Le contrôle de la recevabilité organique porte, au premier chef, sur les amendements aux projets de loi de finances déposés en vue de la séance publique et au cours de celle-ci. Conformément à l'article 1er de la LOLF169(*), la notion de loi de finances intègre la loi de finances de l'année, mais également les lois de finances rectificatives, la loi de finances de fin de gestion ainsi que la loi relative aux résultats de la gestion et portant approbation des comptes de l'année170(*).
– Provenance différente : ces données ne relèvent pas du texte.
(** * mongo-basemodel: the lifecycle metadata of [BaseCollection]

    A shallow embedding of [basemodel.go].  The eight methods of
    [*BaseCollection] are written in a state-and-error monad whose state
    holds the pointee of the receiver and the ambient world (the system
    clock and the driver's identifier generator); the only error is the
    run-time panic of a nil receiver.  The second half of the file states
    and proves the lifecycle contract of the record.

    The repository of [examples/mongodb/main.go] is embedded on top of
    it, with the MongoDB driver as an oracle that answers the requests
    the repository sends, and its use of the record is proved last. *)

Set Warnings "-stdlib-vector".
From Stdlib Require Import ZArith NArith List String Ascii Bool Lia.
From Stdlib Require Import Strings.Byte.
From Stdlib Require Vector.
From ExtLib Require Import Structures.Monad Structures.MonadState Structures.MonadExc.
From ExtLib Require Import Data.Monads.StateMonad Data.Monads.EitherMonad.
Import ListNotations.
Import MonadNotation.
Local Open Scope monad_scope.
#[local] Existing Instance Monad_stateT.

(* ================================================================== *)
(** ** The imported packages *)
(* ================================================================== *)

(** Modelled from the spec: package [time] of the Go standard library is
    imported by [basemodel.go] and is not part of the repository.  A
    [time.Time] is kept as the instant it denotes, counted in nanoseconds
    from the zero [Time]; the zero value of the type is that instant. *)
Module time.

Definition Time : Type := Z.

(** The zero value [time.Time{}]. *)
Definition zero : Time := 0%Z.

Definition IsZero (t : Time) : bool := (t =? 0)%Z.
(** * The code-review backend of [main.py], embedded and verified

    The service has one endpoint with decision logic, [POST /analyze]:
    it builds a prompt, asks a model server for a completion, falls back
    to a pattern scan when that call fails, decodes the answer, formats it
    and optionally writes it to a file.

    The development follows the source file top to bottom.  Python values
    are modelled as the interpreter has them: a [str] is a sequence of
    Unicode code points, a decoded JSON document is a tree of dicts, lists
    and scalars, a dict is an insertion-ordered association list, and an
    exception is an explicit result that the [try]/[except] blocks of the
    source catch exactly where the source catches them. *)

From Stdlib Require Import String Ascii NArith ZArith Bool Lia DecimalString PrimFloat SpecFloat FloatOps
  Sorted List.
Import ListNotations.
Local Open Scope list_scope.
Local Open Scope N_scope.

(** ** Python strings *)

Module Py.

(** A code point, and a Python [str]. *)
Definition char := N.
Definition str := list char.

(** An ASCII literal of the source, as a [str]. *)
Definition lit (s : string) : str := map N_of_ascii (list_ascii_of_string s).

Definition NL : char := 10.
Definition CR : char := 13.
Definition SPACE : char := 32.
Definition QUOTE : char := 34.

Fixpoint str_eqb (a b : str) : bool :=
  match a, b with
  | [], [] => true
  | x :: a', y :: b' => (x =? y) && str_eqb a' b'
  | _, _ => false
  end.
(** * coc-translator: the display commands ([src/commands/display.ts])

    A shallow embedding of the [Display] class: the content builder, the
    window-size computation, the centering pass of [popup], and the two
    secondary commands [echo] and [replace], followed by the properties
    the prose specification states about them.  The text-processing part
    of the documentation generator ([scripts/gendoc.ts]) is embedded in
    the module [Gendoc], with its own properties at the end.

    Conventions of the embedding.
    - A JavaScript string is the list of its UTF-16 code units, so that
      [String.prototype.length] is the length of the list.
    - The numbers the code handles are integers ([Z]): string lengths,
      configured sizes, the values of the editor options [&columns] and
      [&lines], and the answers of [strdisplaywidth].  Two computations
      leave the integers and are modelled as JavaScript performs them:
      [0.6 * n] is an IEEE 754 binary64 product (module [Float64]), and
      [line_width / maxWidth] may divide by zero, so the running height is
      a [number] that has the two infinities and NaN.
    - The editor is an oracle ([Neovim]) that answers queries; every call
      the code makes on it is recorded, in order, in a log.  A JavaScript
      exception is a [Throw] completion.  The editor answers every call:
      a call it rejects would end the method there, with the log so far,
      and is not represented; what is stated of a method is stated of
      the runs in which the editor answers. *)

From Stdlib Require Import ZArith NArith Lia SpecFloat.
From stdpp Require Import strings list.

Local Open Scope Z_scope.

(** ** JavaScript strings *)

Module JsString.

Definition jsstring := list N.
Lemma X23_witness :
  exists s',
    auto_cycle (Ok frame_low) (Ok frame_high) (false, PyNone) None
      pi_auto_on = Some s'
    /\ auto_ready s'
    /\ pages_scanned s' = 1
    /\ captured_images s' = [frame_high]
    /\ clock s' = 2100.
Proof.
  assert (auto_ready pi_auto_on) as Hready by (by vm_compute).
  assert (disk pi_auto_on !! output_dir pi_auto_on = Some ∅) as Hdir
    by (by vm_compute).
  destruct (X23_auto_round_commits_one_page pi_auto_on frame_low frame_high
              (cvtColor_BGR2RGB frame_high) (false, PyNone) None ∅
              Hready eq_refl Hdir eq_refl)
    as (s' & Hcycle & Hready' & Hn & _ & Himgs & _ & _ & _ & Hclk).
  exists s'.
  exact (conj Hcycle (conj Hready' (conj Hn (conj Himgs Hclk)))).
Defined.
Toutefois, la protection du domaine exclusif des lois de finances implique qu'il soit aussi procédé à un examen de la recevabilité au regard de la LOLF des propositions de loi et des amendements parlementaires aux lois « ordinaires ». À cet égard, il faut rappeler que dans une décision du 3 mars 2009171(*), le Conseil constitutionnel a censuré une disposition de la loi relative à la communication audiovisuelle résultant d'un amendement sénatorial au motif que celle-ci modifiait l'affectation de la redevance audiovisuelle, et ce alors même que l'article 34 de la LOLF réservait à un texte de loi de finances l'édiction de toute disposition relative aux affectations de recettes au sein du budget de l'État.

Pour résumer

L'étendue et les fondements du contrôle de la recevabilité organique

· Les initiatives parlementaires et gouvernementales doivent respecter les dispositions de la loi organique du 1er août 2001 relative aux lois de finances (LOLF) - même lorsqu'elles ne portent pas sur des textes financiers (lois de finances initiale, rectificative, de fin de gestion, de règlement et d'approbation des comptes).

· La LOLF définit un domaine exclusif, obligatoire et partagé des lois de finances : certaines dispositions ne peuvent être discutées hors des textes financiers, tandis que d'autres ne peuvent pas y être examinées (cavaliers budgétaires).

· Au sein des textes financiers, la LOLF fixe la répartition entre la première partie du projet de loi, qui concerne essentiellement les recettes, et la seconde partie, qui a trait aux dépenses (principe de bipartition).


* 163 Conformément à l'article 47-1 de la Constitution, les projets de loi de financement de la sécurité sociale sont également votés dans les conditions prévues par une loi organique.

* 164 L'article XIV de la Déclaration des droits de l'homme et du citoyen du 26 août 1789 dispose que « Tous les Citoyens ont le droit de constater, par eux-mêmes ou par leurs Représentants, la nécessité de la contribution publique, de la consentir librement, d'en suivre l'emploi et d'en déterminer la quotité, l'assiette, le recouvrement et la durée ».

* 165 Les conditions d'application de la procédure accélérée sont précisées à l'article 45 de la Constitution.

* 166 Dans le présent rapport, l'expression « loi ordinaire » ne correspond pas à une catégorie juridique mais est simplement utilisé pour distinguer les lois de finances des autres lois, dites « ordinaires ».

* 167 À cet égard, il convient de rappeler que, dans sa décision n° 79-110 DC du 24 décembre 1979, le Conseil constitutionnel avait censuré la loi de finances pour 1980 au motif que l'Assemblée nationale avait procédé à l'examen de la seconde partie sans avoir préalablement adopté l'article d'équilibre, violant de ce fait un « principe fondamental [...] tend[ant] à garantir qu'il ne sera pas porté atteinte, lors de l'examen des dépenses, aux grandes lignes de l'équilibre préalablement défini, tel qu'il a été arrêté par le Parlement ». Ce principe s'applique également aux lois de finances rectificatives (Conseil constitutionnel, décision n° 92-309 DC du 9 juin 1992, Résolution modifiant l'article 47 bis du Sénat).

* 168  Loi organique n° 2001-692 du 1er août 2001 relative aux lois de finances.

* 169 Telle que modifiée par la loi organique n° 2021-1836 du 28 décembre 2021 relative à la modernisation de la gestion des finances publiques.

* 170 Anciennement loi de règlement du budget et d'approbation des comptes.

* 171 Conseil constitutionnel, décision n° 2009-577 DC du 3 mars 2009, Loi relative à la communication audiovisuelle et au nouveau service public de la télévision.